Another shot at optimizing redundant UBSAN_NULL statements.

This time we walk the dominator tree - that should result in
more effective optimization - and keep a list of UBSAN_NULL
statements that dominate the current block, see the comment
before sanopt_optimize_walker.  Statements coming from blocks
that are left during the CFG walk are lazily removed, but I
think that isn't really necessary: see the ??? comment.

E.g. on http://ur1.ca/iohtf this allowed us to drop 8 stmts.
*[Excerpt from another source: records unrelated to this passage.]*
Lemma free_unlocked s a i : cache_rep s a -> (i < NBUF)%nat -> refcnt (B s i) = 0 -> slocked (lock (B s i)) = 0.
Proof.
  intros R Hi Hr. pose proof (cr_buf _ _ _ R i Hi) as Ho. unfold Bio.buf_ok in Ho.
  case_bool_decide; [|tauto]. destruct Ho as (_ & _ & Hh). destruct (hold a !! _); [lia|tauto].
Qed.

Lemma bread_spec s a b :
  cache_rep s a -> hold a !! b = None -> b < asize a -> (size ({[b]} ∪ busy a) <= NBUF)%nat ->
  exists i s', bread me ROOTDEV b s = Ret i s' /\ cache_rep s' (a_hold (<[b := i]> (hold a)) a).
Proof.
  intros R Hh Hb Hs. unfold bread.
  destruct (list_find (fun i => dev (B s i) = ROOTDEV /\ blockno (B s i) = b) (mru s)) as [[k i]|] eqn:F.
  { destruct (bget_cached s a b i k R Hh F) as (s' & E & R' & Hf). exists i, s'. split; [|done].
    rewrite (bind_ret _ _ _ _ _ E). unfold bind, get, when.
    destruct (held_buf s' _ b i R') as (_ & _ & _ & _ & -> & _); [apply lookup_insert_eq|].
    by case_bool_decide. }
  assert (forall j, (j < NBUF)%nat -> ~ (dev (B s j) = 1 /\ blockno (B s j) = b)) as Hno.
  { apply list_find_None in F. rewrite Forall_forall in F. intros j Hj. apply F. by apply (mru_in s a). }
  assert (b ∉ busy a) as Hnb.
  { intros Hb'. destruct (cr_cached _ _ _ R b) as (j & Hj & ? & ?); [|by apply (Hno j)].
    apply elem_of_union in Hb' as [?|?%elem_of_dom]; auto. }
  rewrite size_union, size_singleton in Hs by set_solver.
  destruct (free_buffer s a R) as (i0 & Hi0 & Hf0); [lia|].
  unfold bget, bind at 1 2, get. rewrite F.
  destruct (list_find (fun i => refcnt (B s i) = 0 /\ _) _) as [[k i]|] eqn:F2.
  2: { exfalso. apply list_find_None in F2. rewrite Forall_forall in F2. apply (F2 i0); [|done].
       apply elem_of_reverse. by apply (mru_in s a). }
  apply list_find_Some in F2 as (Hk & Hfree & _).
  assert (i < NBUF)%nat as Hi.
  { apply (mru_in s a i R). apply elem_of_reverse. by eapply list_elem_of_lookup_2. }
  pose proof (cr_lt _ _ _ R Hi) as Hil. exists i.
  unfold modify, acquiresleep, bind, get, put, ret. rewrite B_updb, decide_True by done. simpl.
  rewrite (free_unlocked s a i R Hi) by apply Hfree. simpl.
  rewrite !B_updb by (by rewrite ?updb_len). rewrite !decide_True by done. simpl.
  unfold iderw, holdingsleep, bind, modify, get, gets, panic, when.
  rewrite !B_updb by (by rewrite ?updb_len). rewrite !decide_True by done. simpl. rewrite Z.eqb_refl. simpl.
  rewrite !B_updb by (by rewrite ?updb_len). rewrite !decide_True by done. simpl.
  rewrite (cr_size _ _ _ R). replace (asize a <=? b) with false by lia.
  eexists. split; [done|]. eapply (cache_recycle s _ a b i); 
    [done|done|done|done|unfold updb, set_bufs; cbn [bufs]; rewrite !alter_twice; reflexivity|done..].
Qed.
End lemmas.

(** ** The interface

    What log.c and fs.c use of the cache, and what they may rely on. *)
Class BlockCache (S : Type) := {
  bc_bread : Z -> M S nat;
  bc_getdata : nat -> M S block;
  bc_setdata : nat -> block -> M S ();
  bc_blockno : nat -> M S Z;
  bc_pin : nat -> M S ();
  bc_bwrite : nat -> M S ();
  bc_brelse : nat -> M S ();
  bc_rep : S -> acache -> Prop;
  bc_clean s a b : bc_rep s a -> b ∉ dirty a -> hold a !! b = None -> view a b = adisk a b;
  bc_bread_spec s a b :
    bc_rep s a -> hold a !! b = None -> b < asize a -> (size ({[b]} ∪ busy a) <= NBUF)%nat ->
    exists i s', bc_bread b s = Ret i s' /\ bc_rep s' (a_hold (<[b := i]> (hold a)) a);
  bc_getdata_spec s a b i : bc_rep s a -> hold a !! b = Some i -> bc_getdata i s = Ret (view a b) s;
  bc_setdata_spec s a b i d :
    bc_rep s a -> hold a !! b = Some i -> exists s', bc_setdata i d s = Ret () s' /\ bc_rep s' (a_set b d a);
  bc_blockno_spec s a b i : bc_rep s a -> hold a !! b = Some i -> bc_blockno i s = Ret b s;
  bc_pin_spec s a b i :
    bc_rep s a -> hold a !! b = Some i -> exists s', bc_pin i s = Ret () s' /\ bc_rep s' (a_pin b a);
  bc_bwrite_spec s a b i :
    bc_rep s a -> hold a !! b = Some i -> b < asize a ->
    exists s', bc_bwrite i s = Ret () s' /\ bc_rep s' (a_write b a);
  bc_brelse_spec s a b i :
    bc_rep s a -> hold a !! b = Some i -> (b ∈ dirty a \/ view a b = adisk a b) ->
    exists s', bc_brelse i s = Ret () s' /\ bc_rep s' (a_hold (delete b (hold a)) a) }.
Lemma log_block_run (l : L) a p q :
  bc_rep (cache l) a -> hold a = ∅ -> p <> q -> p < asize a -> q < asize a ->
  (size ({[q]} ∪ ({[p]} ∪ dirty a)) <= NBUF)%nat ->
  exists s', log_block p q l = Ret () (set_cache s' l) /\ bc_rep s' (a_put p (view a q) a).
Proof.
  intros R Hh Hpq Hp Hq Hs. destruct (bread_two l a p q) as (i & j & s1 & s2 & E1 & E2 & R2); try done.
  unfold log_block. rewrite (bind_ret _ _ _ _ _ E1), (bind_ret _ _ _ _ _ E2).
  set (h := <[q := j]> (<[p := i]> ∅)) in *.
  assert (h !! p = Some i) as Hi by (unfold h; by rewrite lookup_insert_ne, lookup_insert_eq).
  assert (h !! q = Some j) as Hj by (unfold h; by rewrite lookup_insert_eq).
  rewrite (bind_ret _ _ _ _ _ (lc_run _ (set_cache s2 l) _ _ (bc_getdata_spec s2 _ q j R2 Hj))).
  destruct (bc_setdata_spec s2 _ p i (view a q) R2 Hi) as (s3 & E3 & R3).
  rewrite (bind_ret _ _ _ _ _ (lc_run _ (set_cache s2 l) _ _ E3)).
  destruct (bc_bwrite_spec s3 _ p i R3 Hi) as (s4 & E4 & R4); [done|].
  rewrite (bind_ret _ _ _ _ _ (lc_run _ (set_cache s3 l) _ _ E4)). rewrite a_write_set in R4.
  destruct (bc_brelse_spec s4 _ q j R4 Hj) as (s5 & E5 & R5).
  { simpl. rewrite !disk_upd_ne by done. destruct (decide (q ∈ dirty a)); [left; set_solver|right].
    apply (bc_clean (cache l) a); [done..|by rewrite Hh]. }
  rewrite (bind_ret _ _ _ _ _ (lc_run _ (set_cache s4 l) _ _ E5)).
  destruct (bc_brelse_spec s5 _ p i R5) as (s6 & E6 & R6).
  { simpl. by rewrite lookup_delete_ne. }
  { right. simpl. by rewrite !disk_upd_eq. }
  exists s6. split; [exact (lc_run _ (set_cache s5 l) _ _ E6)|]. revert R6. simpl.
  replace (delete p (delete q h)) with (∅ : gmap Z nat).
  - unfold a_hold, a_put. simpl. by rewrite Hh.
  - unfold h. rewrite delete_insert_id by (by rewrite lookup_insert_ne). by rewrite delete_insert_id.
Qed.

Lemma install_block_run (l : L) a p q :
  bc_rep (cache l) a -> hold a = ∅ -> p <> q -> p < asize a -> q < asize a ->
  (size ({[q]} ∪ ({[p]} ∪ dirty a)) <= NBUF)%nat ->
  exists s', install_block p q l = Ret () (set_cache s' l) /\ bc_rep s' (a_put q (view a p) a).
Proof.
  intros R Hh Hpq Hp Hq Hs. destruct (bread_two l a p q) as (i & j & s1 & s2 & E1 & E2 & R2); try done.
  unfold install_block. rewrite (bind_ret _ _ _ _ _ E1), (bind_ret _ _ _ _ _ E2).
  set (h := <[q := j]> (<[p := i]> ∅)) in *.
  assert (h !! p = Some i) as Hi by (unfold h; by rewrite lookup_insert_ne, lookup_insert_eq).
  assert (h !! q = Some j) as Hj by (unfold h; by rewrite lookup_insert_eq).
  rewrite (bind_ret _ _ _ _ _ (lc_run _ (set_cache s2 l) _ _ (bc_getdata_spec s2 _ p i R2 Hi))).
  destruct (bc_setdata_spec s2 _ q j (view a p) R2 Hj) as (s3 & E3 & R3).
  rewrite (bind_ret _ _ _ _ _ (lc_run _ (set_cache s2 l) _ _ E3)).
  destruct (bc_bwrite_spec s3 _ q j R3 Hj) as (s4 & E4 & R4); [done|].
  rewrite (bind_ret _ _ _ _ _ (lc_run _ (set_cache s3 l) _ _ E4)). rewrite a_write_set in R4.
  destruct (bc_brelse_spec s4 _ p i R4 Hi) as (s5 & E5 & R5).
  { simpl. rewrite !disk_upd_ne by done. destruct (decide (p ∈ dirty a)); [left; set_solver|right].
    apply (bc_clean (cache l) a); [done..|by rewrite Hh]. }
  rewrite (bind_ret _ _ _ _ _ (lc_run _ (set_cache s4 l) _ _ E5)).
  destruct (bc_brelse_spec s5 _ q j R5) as (s6 & E6 & R6).
  { simpl. by rewrite lookup_delete_ne. }
  { right. simpl. by rewrite !disk_upd_eq. }
  exists s6. split; [exact (lc_run _ (set_cache s5 l) _ _ E6)|]. revert R6. simpl.
  replace (delete q (delete p h)) with (∅ : gmap Z nat).
  - unfold a_hold, a_put. simpl. by rewrite Hh.
  - rewrite delete_delete. unfold h. rewrite delete_insert_id by (by rewrite lookup_insert_ne).
    by rewrite delete_insert_id.
Qed.
Lemma get_put_dinode d off i j :
  is_block d -> (off + 64 <= Z.to_nat BSIZE)%nat -> inode_typed i ->
  is_block (put_dinode d off i) /\
  (forall o n, (o + n <= off \/ off + 64 <= o)%nat -> sub (put_dinode d off i) o n = sub d o n) /\
  same_dinode (get_dinode (put_dinode d off i) off j) i.
Proof.
  intros Hd Hoff T. unfold is_block, same_dinode in *. pose proof T as [(S1 & S2 & S3 & S4) [U1 U2] Ho [Ha Hu]].
  assert (length (sub d (off + 16) 16) = 16%nat) as Hs by (unfold sub; rewrite length_take, length_drop; lia).
  rewrite put_dinode_enc by (done || lia). set (own := strncpy_l 15 _ _).
  assert (length own = 16%nat) as Hown by (unfold own; rewrite length_strncpy_l; lia).
  pose proof (length_enc i own T Hown) as Hle. set (e := enc_dinode i own) in *.
  split; [rewrite length_patch; lia|]. split; [intros o n Hon; apply sub_patch_other; lia|].
  unfold get_dinode, short_at, word_at. cbn [itype imajor iminor inlink isize iperm iaddrs iowner inum idev iref ivalid].
  rewrite <- (Nat.add_0_r off) at 2. rewrite !half_patch_in, !sub_patch_in by lia.
  split_and!; [by apply enc_short..|by apply enc_uint|by apply enc_uint| |].
  - apply list_eq. intros k. rewrite list_lookup_fmap. destruct (decide (k < 8)%nat) as [Hk|Hk].
    + rewrite lookup_seq_lt by done. unfold fmap, option_fmap, option_map. rewrite Nat.add_0_l.
      rewrite <- Nat.add_assoc, sub_patch_in by lia. replace (32 + 4 * k)%nat with (16 + (16 + 4 * k))%nat by lia.
      unfold e. rewrite enc_tail. replace (16 + 4 * k)%nat with (length own + 4 * k)%nat by lia. rewrite sub_app_r.
      fold (word_at (concat (word_bytes <$> iaddrs i)) (4 * k)).
      rewrite words_at by (done || lia). symmetry. apply list_lookup_lookup_total_lt. lia.
    + rewrite lookup_seq_ge by lia. symmetry. apply lookup_ge_None. lia.
  - assert (sub e 16 16 = own) as ->.
    { change 16%nat with (16 + 0)%nat at 1. unfold e. rewrite enc_tail. unfold sub. rewrite drop_0. by rewrite take_app_length'. }
    rewrite strncpy_l_string. unfold own. by rewrite strncpy_l_string.
Qed.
I moved all of this into new sanopt.c file.
(I guess that file includes some headers that we in fact don't
need, but the header flattening doesn't make it easy to check,
there are too many of them.)

Bootstrapped(-ubsan)/regtested on x86_64-linux, ok for trunk?

2014-11-03  Marek Polacek  <pola...@redhat.com>

        * Makefile.in (OBJS): Add sanopt.o.
        (GTFILES): Add sanopt.c.
        * asan.h (asan_expand_check_ifn): Declare.
        * asan.c (asan_expand_check_ifn): No longer static.
        (class pass_sanopt, pass_sanopt::execute, make_pass_sanopt): Move...
        * sanopt.c: ...here.  New file.
testsuite/
        * c-c++-common/ubsan/align-2.c: Remove dg-output.
        * c-c++-common/ubsan/align-4.c: Likewise.
        * g++.dg/ubsan/null-1.C: Likewise.
        * g++.dg/ubsan/null-2.C: Likewise.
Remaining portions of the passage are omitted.